## Stored data entries
Lemma incomplete_ascii x c i : 0 <= c < 0x80 -> incomplete Utf8 (x ++ [c]) i 0 0 = (0, 0).
Proof.
  intros Hc. cbn [incomplete]. rewrite len_app. change (len [c]) with 1.
  replace (len x + 1 - 1) with (Z.of_nat (length x)) by (unfold len; lia). rewrite byte_at_app.
  destruct (byte_class c) as (_ & _ & ->); [unfold is_byte; lia|]. by destruct (Z.ltb_spec c 0x80); [|lia].
Qed.

Lemma incomplete_multi x l ks n i :
  lead_length l = Some n -> is_continuation l = false -> 0x80 <= l < 256 ->
  Forall (fun b => is_continuation b = true /\ 0x80 <= b < 256) ks -> len ks <= 3 ->
  incomplete Utf8 (x ++ l :: ks) i 0 0
  = (if n <=? len ks + 1 then (0, 0) else (len ks + 1, n - (len ks + 1))).
Proof.
  intros Hlead Hc Hl Hks Hs. cbn [incomplete]. rewrite len_app, len_cons.
  assert (Hlast : 0x80 <= byte_at (x ++ l :: ks) (len x + (1 + len ks) - 1) < 256).
  { destruct ks as [|b ks _] using rev_ind.
    - change (len (@nil Z)) with 0. replace (len x + (1 + 0) - 1) with (Z.of_nat (length x)) by (unfold len; lia).
      by rewrite byte_at_app.
    - apply Forall_app in Hks as [_ Hb]. apply Forall_cons in Hb as [[_ Hb] _].
      rewrite len_app. change (len [b]) with 1.
      replace (x ++ l :: ks ++ [b]) with ((x ++ l :: ks) ++ [b]) by (by rewrite <- app_assoc).
      replace (len x + (1 + (len ks + 1)) - 1) with (Z.of_nat (length (x ++ l :: ks)))
        by (rewrite length_app; cbn; unfold len; lia).
      by rewrite byte_at_app. }
  destruct (byte_class (byte_at (x ++ l :: ks) (len x + (1 + len ks) - 1))) as (_ & _ & ->); [unfold is_byte; lia|].
  destruct (Z.ltb_spec (byte_at (x ++ l :: ks) (len x + (1 + len ks) - 1)) 0x80); [lia|]. cbn [negb].
  replace (Z.to_nat (len x + (1 + len ks) - 1)) with (length x + length ks)%nat by (unfold len; lia).
  pose proof (back_loop_char x l ks [] 0 0 n Hlead Hc) as E. rewrite app_nil_r in E.
  rewrite E; [done| |lia|lia]. eapply Forall_impl; [exact Hks|]. by intros ? [? _].
Qed.

(** At the end of a chunk the decoder finds what is missing. *)
Lemma incomplete_utf8 x cs1 cs2 p m i :
  Forall scalar (cs1 ++ cs2) -> awaits cs2 p m -> mbind (M := list) utf8 cs1 ++ p <> [] ->
  incomplete Utf8 (x ++ mbind (M := list) utf8 cs1 ++ p) i 0 0 = (len p, m).
Proof.
  intros Hsc Hw Hne. apply Forall_app in Hsc as [Hsc1 Hsc2].
  destruct Hw as [[-> ->]|(c & cs' & q & -> & Ec & Hp & Hq & ->)].
  - rewrite app_nil_r in *. destruct cs1 as [|c cs1 _] using rev_ind; [done|].
    apply Forall_app in Hsc1 as [_ Hc]. apply Forall_cons in Hc as [Hc _].
    rewrite bind_app, bind_cons, app_nil_r, app_assoc. change (len (@nil Z)) with 0.
    destruct (utf8_shape c Hc) as [[Hlt ->]|(l & ks & E & Hlead & Hcl & Hl & Hks & Hlen)].
    + apply incomplete_ascii. unfold scalar in Hc. lia.
    + rewrite E. rewrite (incomplete_multi _ l ks (len (utf8 c))) by (done || lia).
      rewrite E, len_cons. by destruct (Z.leb_spec (1 + len ks) (len ks + 1)); [|lia].
  - apply Forall_cons in Hsc2 as [Hc _]. rewrite app_assoc.
    pose proof (len_pos p Hp). pose proof (len_pos q Hq).
    destruct (utf8_shape c Hc) as [[Hlt E]|(l & ks & E & Hlead & Hcl & Hl & Hks & Hlen)].
    + rewrite E in Ec. apply (f_equal len) in Ec. rewrite len_app in Ec. change (len [c]) with 1 in Ec. lia.
    + assert (En : len (utf8 c) = len p + len q) by (by rewrite Ec, len_app).
      rewrite E in Ec. destruct p as [|l' p]; [done|]. injection Ec as <- ->.
      apply Forall_app in Hks as [Hks _]. rewrite len_app, len_cons in *.
      rewrite (incomplete_multi _ l p (len (utf8 c))) by (done || lia). rewrite En.
      destruct (Z.leb_spec (1 + len p + len q) (len p + 1)); [lia|]. f_equal; lia.
Qed.

Lemma awaits_bound cs p m : Forall scalar cs -> awaits cs p m -> 0 <= m /\ len p + m <= 4.
Proof.
  intros Hsc [[-> ->]|(c & cs' & q & -> & Ec & Hp & Hq & ->)]; [done|].
  pose proof (utf8_len c) as [Hl _]. rewrite Ec, len_app in Hl. pose proof (len_nonneg q). lia.
Qed.

Lemma remainder_utf8 d buf i pre cs future :
  holds Utf8 d [] 0 -> len buf <= kStringMaxLength -> 0 <= i <= len buf ->
  Forall scalar cs -> Forall (fun c => c <> BOM) cs ->
  slice_from buf i ++ future = mbind (M := list) utf8 cs ->
  exists d' cs1 cs2 p m, remainder d buf i pre = Ok (d', pre ++ mbind (M := list) units_of cs1)
    /\ cs = cs1 ++ cs2 /\ slice_from buf i = mbind (M := list) utf8 cs1 ++ p
    /\ holds Utf8 d' p m /\ awaits cs2 p m.
Proof.
  intros Hd Hl Hi Hsc Hbom E. destruct (decide (i = len buf)) as [->|Hne].
  - exists d, [], cs, [], 0. rewrite remainder_end, slice_from_end. cbn. rewrite app_nil_r.
    do 4 (split; [done|]). by left.
  - destruct (cut_characters cs _ _ E) as (cs1 & cs2 & p & m & -> & Eb & Hw).
    destruct (split_len buf i ltac:(lia)) as (x & r & -> & <-). rewrite slice_from_suffix in *.
    rewrite len_app in *. pose proof (len_nonneg x). pose proof (len_nonneg r).
    assert (Hr : r <> []) by (intros ->; change (len (@nil Z)) with 0 in Hne; lia).
    pose proof Hsc as Hsc'. apply Forall_app in Hsc' as [Hsc1 Hsc2]. destruct (awaits_bound cs2 p m Hsc2 Hw) as [Hm Hpm].
    assert (Hpl : len p <= len r) by (rewrite Eb, len_app; pose proof (len_nonneg (mbind (M := list) utf8 cs1)); lia).
    destruct (remainder_spec Utf8 d (x ++ r) (len x) pre (len p) m) as (d' & Er & Hd').
    + done.
    + by rewrite len_app.
    + rewrite len_app. lia.
    + rewrite Eb. apply (incomplete_utf8 x cs1 cs2); [done|done|by rewrite <- Eb].
    + rewrite len_app. pose proof (len_nonneg p). lia.
    + done.
    + cbn. lia.
    + exists d', cs1, cs2, p, m. split; [|split; [done|split; [done|split; [|done]]]].
      * rewrite Er. do 3 f_equal. cbn [key_of text_of].
        replace (slice (x ++ r) (len x) (len (x ++ r) - len p)) with (mbind (M := list) utf8 cs1).
        { apply decode_scalars; [done|]. by apply Forall_app in Hbom as [? _]. }
        rewrite Eb. replace (len (x ++ mbind (M := list) utf8 cs1 ++ p) - len p) with (len x + len (mbind (M := list) utf8 cs1))
          by (rewrite !len_app; lia). by rewrite slice_mid.
      * replace (slice (x ++ r) (len (x ++ r) - len p) (len (x ++ r))) with p in Hd'; [done|].
        fold (slice_from (x ++ r) (len (x ++ r) - len p)). rewrite Eb, app_assoc.
        replace (len ((x ++ mbind (M := list) utf8 cs1) ++ p) - len p) with (len (x ++ mbind (M := list) utf8 cs1))
          by (rewrite !len_app; lia). by rewrite slice_from_suffix.
Qed.

(** The bytes behind the first of a character continue it. *)
Lemma utf8_tail c p q :
  scalar c -> utf8 c = p ++ q -> p <> [] -> Forall (fun b => is_continuation b = true) q.
Proof.
  intros Hc E Hp. destruct (utf8_shape c Hc) as [[_ E1]|(l & ks & E1 & _ & _ & _ & Hks & _)];
    destruct p as [|l' p]; try done; rewrite E1 in E; cbn [app] in E.
  - injection E as -> E. symmetry in E. apply app_eq_nil in E as [_ ->]. constructor.
  - injection E as -> ->. apply Forall_app in Hks as [_ Hq]. eapply Forall_impl; [exact Hq|]. by intros ? [? _].
Qed.

Lemma decode_char c : scalar c -> c <> BOM -> text_of (key_of Utf8) (utf8 c) = units_of c.
Proof.
  intros Hc Hb. pose proof (decode_scalars [c]) as E. rewrite !bind_cons, !app_nil_r in E. cbn [key_of text_of].
  apply E; (apply Forall_cons; split; [done|constructor]).
Qed.

Lemma decode_utf8_enc d p m buf :
  holds Utf8 d p m ->
  decode_chunk d buf = let! completed := complete d buf in
    let '(d, bufIdx, prepend) := completed in remainder d buf bufIdx prepend.
Proof. intros Hd. unfold decode_chunk. by rewrite (holds_enc Utf8 d p m Hd). Qed.

(** A chunk that completes the character [c]. *)
Lemma decode_utf8_full d p q r c cs future :
  holds Utf8 d p (len q) -> len (q ++ r) <= kStringMaxLength ->
  Forall scalar (c :: cs) -> Forall (fun c => c <> BOM) (c :: cs) ->
  utf8 c = p ++ q -> p <> [] -> q <> [] -> r ++ future = mbind (M := list) utf8 cs ->
  exists d' cs1 cs2 p' m', decode_chunk d (q ++ r) = Ok (d', mbind (M := list) units_of cs1)
    /\ c :: cs = cs1 ++ cs2 /\ p ++ q ++ r = mbind (M := list) utf8 cs1 ++ p'
    /\ holds Utf8 d' p' m' /\ awaits cs2 p' m'.
Proof.
  intros Hd Hl Hsc Hbom Ec Hp Hq E. apply Forall_cons in Hsc as [Hc Hsc]. apply Forall_cons in Hbom as [Hb Hbom].
  pose proof (len_pos q Hq). pose proof (len_nonneg r). rewrite (decode_utf8_enc d p (len q)) by done.
  assert (Htake : take (Z.to_nat (len q)) (q ++ r) = q) by (rewrite to_nat_len; apply take_app_length).
  destruct (complete_full Utf8 d p (len q) (q ++ r)) as (d1 & -> & Hd1); try done.
  { rewrite len_app. lia. }
  { intros _. apply not_continuation_none; [done|rewrite length_app; unfold len; lia|].
    change (Z.to_nat 0) with 0%nat. rewrite drop_0, Htake. by apply (utf8_tail c p). }
  cbn [rbind]. rewrite Htake, <- Ec, decode_char by done.
  destruct (remainder_utf8 d1 (q ++ r) (len q) (units_of c) cs future)
    as (d' & cs1 & cs2 & p' & m' & -> & -> & Eb & Hd' & Hw'); try done.
  { rewrite len_app. lia. }
  { by rewrite slice_from_suffix. }
  rewrite slice_from_suffix in Eb. exists d', (c :: cs1), cs2, p', m'. rewrite !bind_cons. split; [done|].
  split; [done|]. split; [|done]. by rewrite Ec, Eb, <- !app_assoc.
Qed.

## Activity
Every line from the one with "pose proof (len_pos q Hq). pose" through the last line of the records above should be returned exactly, please, and no others.

## Answer section
  pose proof (len_pos q Hq). pose proof (len_nonneg r). rewrite (decode_utf8_enc d p (len q)) by done.
  assert (Htake : take (Z.to_nat (len q)) (q ++ r) = q) by (rewrite to_nat_len; apply take_app_length).
  destruct (complete_full Utf8 d p (len q) (q ++ r)) as (d1 & -> & Hd1); try done.
  { rewrite len_app. lia. }
  { intros _. apply not_continuation_none; [done|rewrite length_app; unfold len; lia|].
    change (Z.to_nat 0) with 0%nat. rewrite drop_0, Htake. by apply (utf8_tail c p). }
  cbn [rbind]. rewrite Htake, <- Ec, decode_char by done.
  destruct (remainder_utf8 d1 (q ++ r) (len q) (units_of c) cs future)
    as (d' & cs1 & cs2 & p' & m' & -> & -> & Eb & Hd' & Hw'); try done.
  { rewrite len_app. lia. }
  { by rewrite slice_from_suffix. }
  rewrite slice_from_suffix in Eb. exists d', (c :: cs1), cs2, p', m'. rewrite !bind_cons. split; [done|].
  split; [done|]. split; [|done]. by rewrite Ec, Eb, <- !app_assoc.
Qed.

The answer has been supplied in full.